Deep-water channel-lobe transition zone dynamics: Processes and depositional architecture, an example from the Karoo Basin, South Africa

Submarine channel-lobe transition zones separate well-defined channels from well-defined lobes and form morphologically complicated areas, commonly located at breaks in slope. These areas play a vital role in the transfer of sediment through deep-water systems. Extensive outcrop exposures in the Karoo Basin, South Africa, permit investigation of the depositional architecture and evolution of entirely exhumed dip transects of a channel-lobe transition zone for the first time. Furthermore, the excellent paleogeographic constraint allows correlation to genetically related updip channel-levee systems and downdip lobe deposits over 40 km, with strike control over 20 km. Unlike the single time slice afforded by modern systems, the Karoo example uniquely allows study of the temporal shifting of the channel-lobe transition zone and transfer into the stratigraphic record. Key lateral changes along the base of slope include the variation from an interfingering levee-lobe transition zone to a bypass-dominated channel-lobe transition zone over a width of 14 km. Key recognition criteria for channel-lobe transition zones in the ancient record include combinations of scours and megaflutes, composite erosional surfaces, mudstone clast/coarse-grained sediment lags, and remnants of depositional bed forms, such as sediment waves. Documented here in a single channel-lobe transition zone, these features are arranged in a zone of juxtaposed remnant erosional and depositional features. The zone reaches 6 km in length, formed by at least four stages of expansion/contraction or migration. Strike variations and changes in the dimensions of the channel-lobe transition zone through time are interpreted to be the result of physiographic changes and variations in flow dynamics across the base of slope.

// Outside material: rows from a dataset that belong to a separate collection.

Definition all_present {A} (p : A -> bool) (l : nullable (list (nullable A)))
  : bool :=
  match l with
  | Some l' =>
      forallb (fun x => match x with Some a => p a | None => false end) l'
  | None => false
  end.

Definition filter_safe (resume : Resume) : bool :=
  match resume with
  | None => false
  | Some r =>
      present (personalInfo r)
      && all_present (fun _ => true) (skills r)
      && all_present (fun e => present (title e) && present (company e))
           (experience r)
  end.

(** [conforms] holds of a record that has every property of
    [interface ResumeData]. *)
Definition conforms (resume : Resume) : bool :=
  match resume with
  | None => false
  | Some r =>
      match personalInfo r with
      | Some p =>
          present (name p) && present (email p) && present (phone p)
          && present (location p)
      | None => false
      end
      && all_present
           (fun e => present (degree e) && present (institution e)
                     && present (year e) && present (gpa e))
           (education r)
      && all_present
           (fun e => present (title e) && present (company e)
                     && present (duration e)
                     && all_present (fun _ => true) (responsibilities e))
           (experience r)
      && all_present
           (fun p => present (project_name p) && present (description p)
                     && all_present (fun _ => true) (technologies p))
           (projects r)
      && all_present (fun _ => true) (skills r)
      && all_present (fun _ => true) (certifications r)
      && present (fileUrl r)
  end.

(** ** The filter as the specification words it

    "Case-insensitive substring matching"; an absent field is
    "non-matching".  Each criterion, when non-empty, keeps the records that
    match it; the four are applied in the order search, skill, location,
    experience. *)

Section FilterSpec.
Context {L : CaseMapping}.
(** [draw(char, metrics)].  [imgData] is what [ctx.getImageData] answers for
    the rectangle of the glyph: four bytes per pixel.  The result is the
    returned glyph and the instance after the call. *)
Definition draw (this : TinySDF num) (char : string) (m : metrics num)
    (imgData : list nat) : glyph num * TinySDF num :=
  let data := replicate (width m * height m) 0 in
  if (glyphWidth m =? 0) || (glyphHeight m =? 0) then (Glyph data m, this)
  else
    let calls :=
      [ clearRect (buffer this) (buffer this) (glyphWidth m) (glyphHeight m);
        fillText char (buffer this)
                 (Z.of_nat (buffer this) + glyphTop m + 1)%Z;
        getImageData (buffer this) (buffer this)
                     (glyphWidth m) (glyphHeight m) ] in
    let '(gO, gI) := seed (gridOuter this) (gridInner this) imgData
                          (width m) (height m)
                          (glyphWidth m) (glyphHeight m) in
    let o := edt gO (width m) (height m) (f this) (v this) (z this) in
    let i := edt gI (width m) (height m) (a_f o) (a_v o) (a_z o) in
    let data :=
      foldl (fun data j =>
               <[j := quantize (radius this) (cutoff this)
                               (a_grid o) (a_grid i) j]> data)
            data (seq 0 (width m * height m)) in
    (Glyph data m,
     {| buffer := buffer this; cutoff := cutoff this; radius := radius this;
        size := size this; ctx := ctx this ++ calls;
        gridOuter := a_grid o; gridInner := a_grid i;
        f := a_f i; z := a_z i; v := a_v i |}).

(** *** Notions the theorems are stated with *)

(** The instance [this] with other scratch arrays. *)
Definition with_scratch (this : TinySDF num) (f' : list num) (v' : list nat)
    (z' : list num) : TinySDF num :=
  {| buffer := buffer this; cutoff := cutoff this; radius := radius this;
     size := size this; ctx := ctx this;
     gridOuter := gridOuter this; gridInner := gridInner this;
     f := f'; z := z'; v := v' |}.

(** The sentinel stands for +infinity on a line of [n] samples when no
    index of the line is above it. *)
Definition sentinel_covers (n : nat) : Prop :=
  forall q, q < n -> nlt INF (idx q) = false.

(** Every index the stack holds up to position [k] was pushed before
    sample [q]. *)
Definition stack_below (q k : nat) (v : list nat) : Prop :=
  forall i r, i <= k -> v !! i = Some r -> r < q.

(** The top of the stack is closed by the sentinel (or lies past [z]). *)
Definition closed (k : nat) (z : list num) : Prop :=
  z !! S k = Some INF \/ z !! S k = None.

(** Two arrays of one length that hold the same elements below [n]. *)
Definition same_upto {A} (n : nat) (l1 l2 : list A) : Prop :=
  length l1 = length l2 /\ forall i, i < n -> l1 !! i = l2 !! i.

(** Two states of the second loop with the same stack. *)
Definition stacks_agree (st1 st2 : nat * list nat * list num) : Prop :=
  st1.1.1 = st2.1.1 /\
  same_upto (S st1.1.1) st1.1.2 st2.1.2 /\
  same_upto (S (S st1.1.1)) st1.2 st2.2.

(** Arrays that differ in the contents of the scratch arrays only. *)
Definition grids_agree (a1 a2 : arrays num) : Prop :=
  a_grid a1 = a_grid a2 /\
  length (a_f a1) = length (a_f a2) /\
  length (a_v a1) = length (a_v a2) /\
  length (a_z a1) = length (a_z a2).

(** The passes in the order the specification words them: every row, then
    every column. *)
Definition edt_rows_first (data : list num) (width height : nat)
    (f : list num) (v : list nat) (z : list num) : arrays num :=
  let a := foldl (row_pass width) (Arrays data f v z) (seq 0 height) in
  foldl (column_pass width height) a (seq 0 width).

(** The index of the grid cell the loops of [draw] write for the pixel
    [p = (x, y)] of the glyph. *)
Definition cell_index (width off : nat) (p : nat * nat) : nat :=
  (p.2 + off) * width + p.1 + off.

(** The mirror images of a [width] by [height] grid. *)
Definition hmirror (width height : nat) (g : list num) : list num :=
  flat_map (fun y => map (fun x => get g (y * width + (width - 1 - x)))
                         (seq 0 width))
           (seq 0 height).

Definition vmirror (width height : nat) (g : list num) : list num :=
  flat_map (fun y => map (fun x => get g ((height - 1 - y) * width + x))
                         (seq 0 width))
           (seq 0 height).

(** *** edt1d under a monitor

    The same three loops with [k] an integer, as in the source, and a fault
    ([None]) where the specification speaks of one: a divisor [q - r] that
    is zero, a read of [v] below index 0, or a [do ... while] that runs
    more often than the stack is high. *)

Fixpoint pop_checked (fuel : nat) (f : list num) (v : list nat)
    (z : list num) (q : nat) (k : Z) : option (Z * num) :=
  match fuel with
  | O => None
  | S fuel =>
      if (k <? 0)%Z then None
      else
        let r := v !! Z.to_nat k in
        if decide (r = Some q) then None
        else
          let s := intersection f q r in
          if le_at s (z !! Z.to_nat k) then
            let k := (k - 1)%Z in
            if (-1 <? k)%Z then pop_checked fuel f v z q k else Some (k, s)
          else Some (k, s)
  end.

Definition push_checked (f : list num)
    (st : option (Z * list nat * list num)) (q : nat)
  : option (Z * list nat * list num) :=
  match st with
  | None => None
  | Some (k, v, z) =>
      match pop_checked (S (Z.to_nat k)) f v z q k with
      | None => None
      | Some (k', s) =>
          let k := (k' + 1)%Z in
          Some (k, <[Z.to_nat k := ToUint16 q]> v,
                <[Z.to_nat (k + 1) := INF]> (<[Z.to_nat k := s]> z))
      end
  end.

Definition emit_checked (f : list num) (v : list nat) (z : list num)
    (offset stride : nat) (st : option (Z * list num)) (q : nat)
  : option (Z * list num) :=
  match st with
  | None => None
  | Some (k, grid) =>
      let k := Z.of_nat (advance z q (Z.to_nat k)) in
      if (k <? 0)%Z then None
      else
        let r := v !! Z.to_nat k in
        Some (k, <[offset + q * stride :=
                     (get_at f r
                      + (idx q - num_at r) * (idx q - num_at r))%num]> grid)
  end.

Definition edt1d_checked (grid : list num) (offset stride length : nat)
    (f : list num) (v : list nat) (z : list num) : option (arrays num) :=
  let v := <[0 := 0]> v in
  let z := <[0 := (- INF)%num]> z in
  let z := <[1 := INF]> z in
  let f := copy_line grid offset stride length f in
  match foldl (push_checked f) (Some (0%Z, v, z)) (seq 1 (length - 1)) with
  | None => None
  | Some (_, v, z) =>
      match foldl (emit_checked f v z offset stride) (Some (0%Z, grid))
                  (seq 0 length) with
      | None => None
      | Some (_, grid) => Some (Arrays grid f v z)
      end
  end.

End Program.

Arguments push : simpl never.
Arguments emit : simpl never.
Arguments edt1d : simpl never.
Arguments run : simpl never.

(** ** edt1d and edt with every array access checked

    The same loops, where a read or a write at an index outside its array
    is a fault ([None]) instead of [undefined] or a dropped store. *)

Section Strict.
Context {num : Type} {N : Number num}.

(** [a[i] = x] inside the array. *)
Definition store {A} (a : list A) (i : nat) (x : A) : option (list A) :=
  if decide (i < length a) then Some (<[i := x]> a) else None.

(** The [do ... while] loop: it reads [v[k]], [f[q]], [f[r]] and [z[k]]. *)
Fixpoint pop_strict (f : list num) (v : list nat) (z : list num) (q k : nat)
  : option (Z * num) :=
  match v !! k with
  | None => None
  | Some r =>
      match f !! q, f !! r, z !! k with
      | Some fq, Some fr, Some zk =>
          let s := ((fq - fr + idx q * idx q - idx r * idx r)
                    / (idx q - idx r) / idx 2)%num in
          if nle s zk then
            match k with
            | O => Some ((-1)%Z, s)
            | S k' => pop_strict f v z q k'
            end
          else Some (Z.of_nat k, s)
      | _, _, _ => None
      end
  end.

(** One turn of the second loop: it writes [v[k]], [z[k]] and [z[k + 1]]. *)
Definition push_strict (f : list num)
    (st : option (nat * list nat * list num)) (q : nat)
  : option (nat * list nat * list num) :=
  match st with
  | None => None
  | Some (k, v, z) =>
      match pop_strict f v z q k with
      | None => None
      | Some (k', s) =>
          let k := Z.to_nat (k' + 1) in
          match store v k (ToUint16 q) with
          | None => None
          | Some v =>
              match store z k s with
              | None => None
              | Some z =>
                  match store z (S k) INF with
                  | None => None
                  | Some z => Some (k, v, z)
                  end
              end
          end
      end
  end.

(** [while (z[k + 1] < q) k++], each turn reading [z[k + 1]]. *)
Fixpoint advance_strict (fuel : nat) (z : list num) (q k : nat)
  : option nat :=
  match fuel with
  | O => None
  | S fuel =>
      match z !! S k with
      | None => None
      | Some zk =>
          if nlt zk (idx q) then advance_strict fuel z q (S k) else Some k
      end
  end.

(** One turn of the third loop: it reads [v[k]] and [f[r]] and writes
    [grid[offset + q * stride]]. *)
Definition emit_strict (f : list num) (v : list nat) (z : list num)
    (offset stride : nat) (st : option (nat * list num)) (q : nat)
  : option (nat * list num) :=
  match st with
  | None => None
  | Some (k, grid) =>
      match advance_strict (length z) z q k with
      | None => None
      | Some k =>
          match v !! k with
          | None => None
          | Some r =>
              match f !! r with
              | None => None
              | Some fr =>
                  match store grid (offset + q * stride)
                              (fr + (idx q - idx r) * (idx q - idx r))%num
                  with
                  | None => None
                  | Some grid => Some (k, grid)
                  end
              end
          end
      end
  end.

(** One turn of the first loop: it reads [grid[offset + q * stride]] and
    writes [f[q]]. *)
Definition copy_strict (grid : list num) (offset stride : nat)
    (f : option (list num)) (q : nat) : option (list num) :=
  match f with
  | None => None
  | Some f =>
      match grid !! (offset + q * stride) with
      | None => None
      | Some x => store f q x
      end
  end.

The dynamic nature of channel-lobe transition zones results in complicated and composite stratigraphy, with preservation potential generally low but increasing distally and laterally away from the mouth of the feeder channel system. Here, we present the first generic model to account for dynamic channel-lobe transition zone development, encompassing distinctive recognition criteria, fluctuations in the morphology and position of the zone, and the complex transfer into the sedimentary record.